As I mentioned in the beginning, the fall of the Berlin Wall and collapse of the Soviet-type socialist societies does not mean the ‘End of History' as spelt out by Francis Fukuyama, an American political scientist, in 1992. When Cuban President Fidel Castro was asked in 1992 that socialism has failed everywhere and would Cuba also change its path, he answered that correctness of the path is not to be decided by its success or failure. History has given Cubans the responsibility to carry forward the gains of the socialist revolution and we are committed to do so. Then Venezuelan President Hugo Chavez talked of the 21st century socialism. Socialism still remains the agenda for the working people in the Third World.

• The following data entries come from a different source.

(* ===== verification/Forwarding.v ===== *)
(** * Restricted forwarding

    What [NeighManager::restricted_forwarding_algo] chooses: along the route from its end,
    the first road with a usable neighbour on it, and on that road the neighbour whose
    distance is closest to [RESTRICTED_RANGE], provided none is nearer than that. *)
From S2P Require Import Prelude Double LinkedList Gps Daemon Timer NeighList Wire Utils.
From S2P Require Import Database RoadMap NeighManager NeighSpec ConnManager Events.
From S2P Require Import EventLoop.
Open Scope Z_scope.

Section forwarding.
Context `{EventLib, Allocator, Platform, Libm, RoadMap}.

(** A neighbour heard directly that is on a road. *)
Definition on_this_road (road : RoadData) (n : neighbor) : bool :=
  direct n && (bool_decide (n_roadid n = u32 (r_mainid road)) || on_same_road n road).

(** How far from the restricted range a neighbour is. *)
Definition offset (x y : double) (n : neighbor) : double :=
  dsub (distance x y (n_longitude n) (n_latitude n)) RESTRICTED_RANGE.

Definition usable (x y : double) (road : RoadData) (n : neighbor) : bool :=
  on_this_road road n && dlt (fabs (offset x y n)) DBL_MAX.

(** What the inner loop does to [min_dist] and [next] at one neighbour. *)
Definition choose (x y : double) (road : RoadData) (acc : double * Z) (n : neighbor)
    : double * Z :=
  if on_this_road road n && dlt (abs_double (offset x y n)) (fst acc)
  then (offset x y n, n_ip_addr n) else acc.

Definition entries (d : daemon) (xs : list addr) : list neighbor :=
  omap (λ a, d_neigh d !! a) xs.

Lemma elem_of_entries d xs n : n ∈ entries d xs ↔ ∃ a, a ∈ xs ∧ d_neigh d !! a = Some n.
Proof. unfold entries. by rewrite list_elem_of_omap. Qed.

Definition forward_fun (x y : double) (road : option RoadData) (d : daemon) (pos : addr)
    (acc : double * Z) : unit + double * Z :=
  match d_neigh d !! pos with
  | Some n => inr (match road with Some r => choose x y r acc n | None => acc end)
  | None => inr acc
  end.

Lemma forward_step_pure x y road d xs pos acc :
  table_ok d xs → pos ∈ xs →
  (is_Some road ∨ ∀ n, d_neigh d !! pos = Some n → direct n = false) →
  forward_step x y road pos acc d = Done (forward_fun x y road d pos acc) d.
Proof.
  intros Hw Hx Hroad. pose proof (wf_nonnull _ _ _ Hw Hx) as [Hx0 _].
  apply (wf_lookup _ _ _ Hw) in Hx as [n Hn].
  unfold forward_step, forward_fun, choose, on_this_road, deref, mbind, M_bind.
  rewrite decide_False, Hn by done. change (flag NEIGH_STATE_DIRECT (n_state n)) with (direct n).
  destruct road as [road|].
  - unfold offset. destruct (direct n); simpl; [|done].
    destruct (_ || _); simpl; [|done]. by destruct (dlt _ _).
  - destruct Hroad as [[? ?]|Hd]; [done|]. by rewrite (Hd n Hn).
Qed.

(** The inner loop is a fold over the entries in the order of the list. *)
Lemma forward_fold x y road d xs acc :
  fold_until (forward_fun x y (Some road) d) xs acc =
    inr (foldl (choose x y road) acc (entries d xs)).
Proof.
  revert acc. induction xs as [|a xs IH]; intros acc; [done|].
  unfold entries. simpl. unfold forward_fun at 1. destruct (d_neigh d !! a); by rewrite IH.
Qed.

Context (Habs : ∀ x, abs_double x = fabs x).

Lemma fabs_ge x : is_nan x = false → dle x (fabs x) = true.
Proof.
  intros Hx. apply dle_key. unfold dcmp. destruct x as [[]|[]| |[] m e]; simpl in *; try done; lia.
Qed.

Lemma dkey_fabs x : dle d_zero x = true → dkey (fabs x) = dkey x.
Proof.
  rewrite dle_key. unfold dcmp. destruct x as [[]|[]| |[] m e]; simpl; try done; lia.
Qed.

Lemma fabs_lt_nan x y : dlt (fabs x) y = true → is_nan x = false.
Proof. intros [E _]%dlt_not_nan. by rewrite fabs_nan in E. Qed.

(** The result of the inner loop on a road. *)
Definition chosen (x y : double) (road : RoadData) (l : list neighbor) (acc : double * Z) : Prop :=
  (acc = (DBL_MAX, 0) ∧ ∀ n, n ∈ l → usable x y road n = false) ∨
  (∃ n, n ∈ l ∧ usable x y road n = true ∧ acc = (offset x y n, n_ip_addr n) ∧
     ((∀ m, m ∈ l → usable x y road m = true → dle d_zero (offset x y m) = true) →
      ∀ m, m ∈ l → usable x y road m = true → dle (offset x y n) (offset x y m) = true)).

Lemma fold_chosen x y road l :
  chosen x y road l (foldl (choose x y road) (DBL_MAX, 0) l).
Proof.
  induction l as [|m l IH] using rev_ind.
  { left. split; [done|]. by intros n ?%elem_of_nil. }
  rewrite foldl_app. simpl. set (acc := foldl _ _ l) in *. unfold choose. rewrite Habs.
  destruct IH as [[-> Hnone]|(n & Hn & Hun & -> & Hmin)]; simpl.
  - fold (usable x y road m). destruct (usable x y road m) eqn:Hm.
    + right. exists m. split; [set_solver|]. split_and!; try done.
      intros Hpos k [Hk|Hk]%elem_of_app Huk; [by rewrite (Hnone k Hk) in Huk|].
      apply list_elem_of_singleton in Hk as ->. apply dle_refl.
      unfold usable in Hm. apply andb_true_iff in Hm as [_ Hm]. by eapply fabs_lt_nan.
    + left. split; [done|]. intros k [Hk|Hk]%elem_of_app; [by apply Hnone|].
      by apply list_elem_of_singleton in Hk as ->.
  - assert (dlt (offset x y n) DBL_MAX = true) as Hlt.
    { unfold usable in Hun. apply andb_true_iff in Hun as [_ Hun].
      eapply dle_dlt_trans; [|exact Hun]. apply fabs_ge. by eapply fabs_lt_nan. }
    destruct (on_this_road road m && dlt (fabs (offset x y m)) (offset x y n)) eqn:Hm.
    + apply andb_true_iff in Hm as [Hr Hm]. right. exists m.
      assert (dlt (fabs (offset x y m)) DBL_MAX = true) as Hmm by (by eapply dlt_trans).
      split; [set_solver|]. split; [unfold usable; by rewrite Hr, Hmm|]. split; [done|].
      intros Hpos k [Hk|Hk]%elem_of_app Huk.
      * assert (dle (offset x y n) (offset x y k) = true) as Hnk.
        { apply Hmin; [|done..]. intros; apply Hpos; [set_solver|done]. }
        eapply dle_trans; [|exact Hnk]. apply dlt_dle.
        eapply dle_dlt_trans; [|exact Hm]. apply fabs_ge. by eapply fabs_lt_nan.
      * apply list_elem_of_singleton in Hk as ->. apply dle_refl. by eapply fabs_lt_nan.
    + right. exists n. split; [set_solver|]. split_and!; try done.
      intros Hpos k [Hk|Hk]%elem_of_app Huk.
      * apply Hmin; [|done..]. intros; apply Hpos; [set_solver|done].
      * apply list_elem_of_singleton in Hk as ->.
        pose proof (Hpos m ltac:(set_solver) Huk) as H0m.
        unfold usable in Huk. apply andb_true_iff in Huk as [Hr Huk]. rewrite Hr in Hm. simpl in Hm.
        apply dlt_false_dle in Hm; [|rewrite fabs_nan; by eapply fabs_lt_nan|exact (proj1 (dlt_not_nan _ _ Hlt))].
        apply dle_key. apply dle_key in Hm. unfold dcmp in *. by rewrite dkey_fabs in Hm.
Qed.

(** The roads a route names exist, and the addresses of the neighbours are not zero. *)
Definition known_roads (ofr : list Route) : Prop :=
  ∀ r, r ∈ ofr → is_Some (get_road_info (roadid r)).
Definition nonzero_ips (d : daemon) : Prop :=
  ∀ a n, d_neigh d !! a = Some n → n_ip_addr n ≠ 0.

(** No neighbour can be used on the road of a route segment. *)
Definition unusable_on (x y : double) (l : list neighbor) (r : Route) : Prop :=
  ∀ road n, get_road_info (roadid r) = Some road → n ∈ l → usable x y road n = false.

Lemma forward_roads_spec x y d xs rev_ofr :
  table_ok d xs → nonzero_ips d → known_roads rev_ofr →
  ∃ res, forward_roads x y rev_ofr (DBL_MAX, 0) d = Done res d ∧
    ((res = 0 ∧ ∀ r, r ∈ rev_ofr → unusable_on x y (entries d xs) r) ∨
     ∃ near r far road n, rev_ofr = near ++ r :: far ∧
       (∀ r', r' ∈ near → unusable_on x y (entries d xs) r') ∧
       get_road_info (roadid r) = Some road ∧
       n ∈ entries d xs ∧ usable x y road n = true ∧ res = n_ip_addr n ∧ res ≠ 0 ∧
       ((∀ m, m ∈ entries d xs → usable x y road m = true → dle d_zero (offset x y m) = true) →
        ∀ m, m ∈ entries d xs → usable x y road m = true →
          dle (offset x y n) (offset x y m) = true)).
Proof.
  intros Hw Hnz. induction rev_ofr as [|r rest IH]; intros Hk.
  { exists 0. split; [done|]. left. split; [done|]. by intros r ?%elem_of_nil. }
  destruct (Hk r ltac:(by left)) as [road Hroad]. simpl. rewrite Hroad.
  erewrite bind_done.
  2:{ eapply (list_foreach_pure d_cells d NEI_LIST xs _ (forward_fun x y (Some road) d));
        [exact (wf_ring _ _ Hw)|]. intros a acc Ha. eapply forward_step_pure; [exact Hw|done|].
      left. by eexists. }
  rewrite forward_fold.
  destruct (fold_chosen x y road (entries d xs)) as [[-> Hnone]|(n & Hn & Hu & -> & Hmin)]; simpl.
  - destruct IH as (res & E & Hres); [intros ? ?; apply Hk; by right|].
    exists res. split; [done|].
    assert (unusable_on x y (entries d xs) r) as Hur.
    { intros road' n Hr' Hn. rewrite Hroad in Hr'. injection Hr' as <-. by apply Hnone. }
    destruct Hres as [[-> Hall]|(near & r' & far & road' & n & -> & Hnear & Hrest)].
    + left. split; [done|]. intros r' [->|Hr']%elem_of_cons; [done|by apply Hall].
    + right. exists (r :: near), r', far, road', n. split; [done|]. split; [|done].
      intros r0 [->|Hr0]%elem_of_cons; [done|by apply Hnear].
  - assert (n_ip_addr n ≠ 0) as Hip.
    { apply elem_of_entries in Hn as (a & _ & Ha). by eapply Hnz. }
    rewrite decide_True by done. exists (n_ip_addr n). split; [done|]. right.
    exists [], r, rest, road, n. split_and!; try done. by intros r' ?%elem_of_nil.
Qed.

(** The neighbours in the table. *)
Definition in_table (d : daemon) (n : neighbor) : Prop := ∃ a, d_neigh d !! a = Some n.

Lemma entries_in_table d xs n : table_ok d xs → n ∈ entries d xs ↔ in_table d n.
Proof.
  intros Hw. rewrite elem_of_entries. unfold in_table. split; [naive_solver|].
  intros [a Ha]. exists a. split; [|done]. apply (wf_lookup _ _ _ Hw). eauto.
Qed.

(** A route segment on whose road no neighbour of the table is usable. *)
Definition no_usable (x y : double) (d : daemon) (r : Route) : Prop :=
  ∀ road n, get_road_info (roadid r) = Some road → in_table d n → usable x y road n = false.

(** A usable neighbour that is at least as close to the restricted range as any other, as
    long as none is nearer than that range. *)
Definition best_on (x y : double) (d : daemon) (road : RoadData) (n : neighbor) : Prop :=
  in_table d n ∧ usable x y road n = true ∧
  ((∀ m, in_table d m → usable x y road m = true → dle d_zero (offset x y m) = true) →
   ∀ m, in_table d m → usable x y road m = true → dle (offset x y n) (offset x y m) = true).

Context (Hjunk : ∀ X, junk_bool X = false).


(** [min_dist] keeps the signed offset where the test uses its absolute value: once a
    neighbour nearer than the restricted range is chosen, no later neighbour of the road
    replaces it, however close to the range it is. *)
Lemma near_neighbour_sticks x y road pos acc d r d' :
  dlt (fst acc) d_zero = true →
  forward_step x y road pos acc d = Done r d' → r = inr acc ∧ d' = d.
Proof.
  intros Hacc E. unfold forward_step in E.
  apply bind_done_inv in E as (n & d1 & Hd & E).
  assert (d1 = d) as -> by (unfold deref in Hd; repeat case_match; naive_solver).
  destruct (flag _ _); [|by injection E].
  destruct road as [road|]; [|done]. destruct (_ || _); [|by injection E].
  rewrite Habs, fabs_nonneg in E by done. by injection E.
Qed.
End forwarding.

(** ** A concrete table

    A map with one road, number 5, and a neighbour heard on it. *)
Definition road5 : RoadData :=
  RoadRow 5 1 (d_of_Z 116) (d_of_Z 40) (d_of_Z 117) (d_of_Z 40) 1 2 3 0.
Definition only_road5 (id : Z) : option RoadData := if decide (id = 5) then Some road5 else None.
Lemma only_road5_mainid id r : only_road5 id = Some r → r_mainid r = id.
Proof. unfold only_road5. case_decide; [by intros [= <-]|done]. Qed.
Definition one_road : RoadMap := {|
  on_road _ _ _ := 5; get_road_info := only_road5; get_road_info_mainid := only_road5_mainid |}.

#[local] Existing Instances map_events x86_64 demo_libm one_road.
#[local] Instance clean_malloc : Allocator := bump_allocator false.

Lemma cmath_abs x : abs_double x = fabs x.
Proof. reflexivity. Qed.

Definition one_boot : daemon := done_or demo_static (NeighManager_new 1000 0 0 demo_static).
Definition one_heard : daemon := done_or demo_static (handle demo_datagram one_boot).

Lemma one_heard_reachable : reachable one_heard.
Proof.
  eapply reach_step with (d0 := one_boot) (e := demo_datagram).
  - apply reach_boot with (g := demo_gps) (local := 167772161) (beacon_period := 1000)
      (expire_period := 0) (cleaner_period := 0); [by vm_compute|lia|].
    vm_compute. reflexivity.
  - apply demo_datagram_enabled.
  - vm_compute. reflexivity.
Qed.

Lemma one_heard_table a n : d_neigh one_heard !! a = Some n → n_ip_addr n = 167772162.
Proof.
  intros Hn%elem_of_map_to_list. vm_compute in Hn.
  apply list_elem_of_singleton in Hn. by injection Hn as _ ->.
Qed.

Definition route5 : Route := RouteSeg 5 1 2 3.


Lemma near_neighbour_sticks_witness :
  forward_step d_zero d_zero (Some road5) 4 (d_of_Z (-50), 1) one_heard =
    Done (inr (d_of_Z (-50), 1)) one_heard ∧
  inr (A := unit) (d_of_Z (-50), 1) = inr (d_of_Z (-50), 1) ∧ one_heard = one_heard.
Proof.
  assert (forward_step d_zero d_zero (Some road5) 4 (d_of_Z (-50), 1) one_heard =
    Done (inr (d_of_Z (-50), 1)) one_heard) as E by (vm_compute; reflexivity).
  split; [exact E|].
  apply (near_neighbour_sticks cmath_abs d_zero d_zero (Some road5) 4%N
    (d_of_Z (-50), 1) one_heard); [vm_compute; reflexivity|exact E].
Defined.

The financial crisis which occurred in 2008 has affected the real economies of the USA and Europe engendering recession, unemployment and political unrest. Finally, the impact is visible also on the fast growing Indian and Chinese economies. Experts are thinking that the world economy will not be able to get out of recession in the normal course—not even through creation of another bubble of finance. In such a situation, the capitalist world has handled the crisis by waging wars and restored profit accumulation at the cost of millions of human lives. Already since 9/11 on the pretext of war against terrorism so many countries—from Afghanistan and Iraq to Libya and Syria—have been destroyed. Now that extreme Right-wing leaderships are taking over the USA and Europe, the extent to which warfare will escalate is beyond imagination. Humankind must rise together and say ‘no' to this barbaric solution. The indiscriminate profit accumulation has resulted in an environmental crisis which threatens the very existence of this planet. Humankind has to rise together and save this planet.

The only way to do so is to dismantle the dictatorship of markets and profit accumulation to enumerate human needs on a different plane. This requires an alternative system of production relations. It is ironic that the socialist world was criticised for lack of democracy but it gave people the freedom to opt out of the system. The capitalist world, which boasts of freedom and democracy, has controlled the people in such a way that they cannot opt out of capitalism without a violent break from the system. This break is imperative if human civilisation has to be saved and placed on a higher plane of development.

The title of this article is a slogan given by the South African Communist Party in 1992. Marxist economist Michael Lebowitz used it in his book to describe the attempt to build 21st century socialism in Venezuela. I borrow it from them and say it aloud to the trade unions, peasants and informal sector workers in India —“Socialism is the future, build it now.”

The author, a well-known economist, is the head of the academic and research section of the Joshi-Adhikari Institute of Social Studies, New Delhi.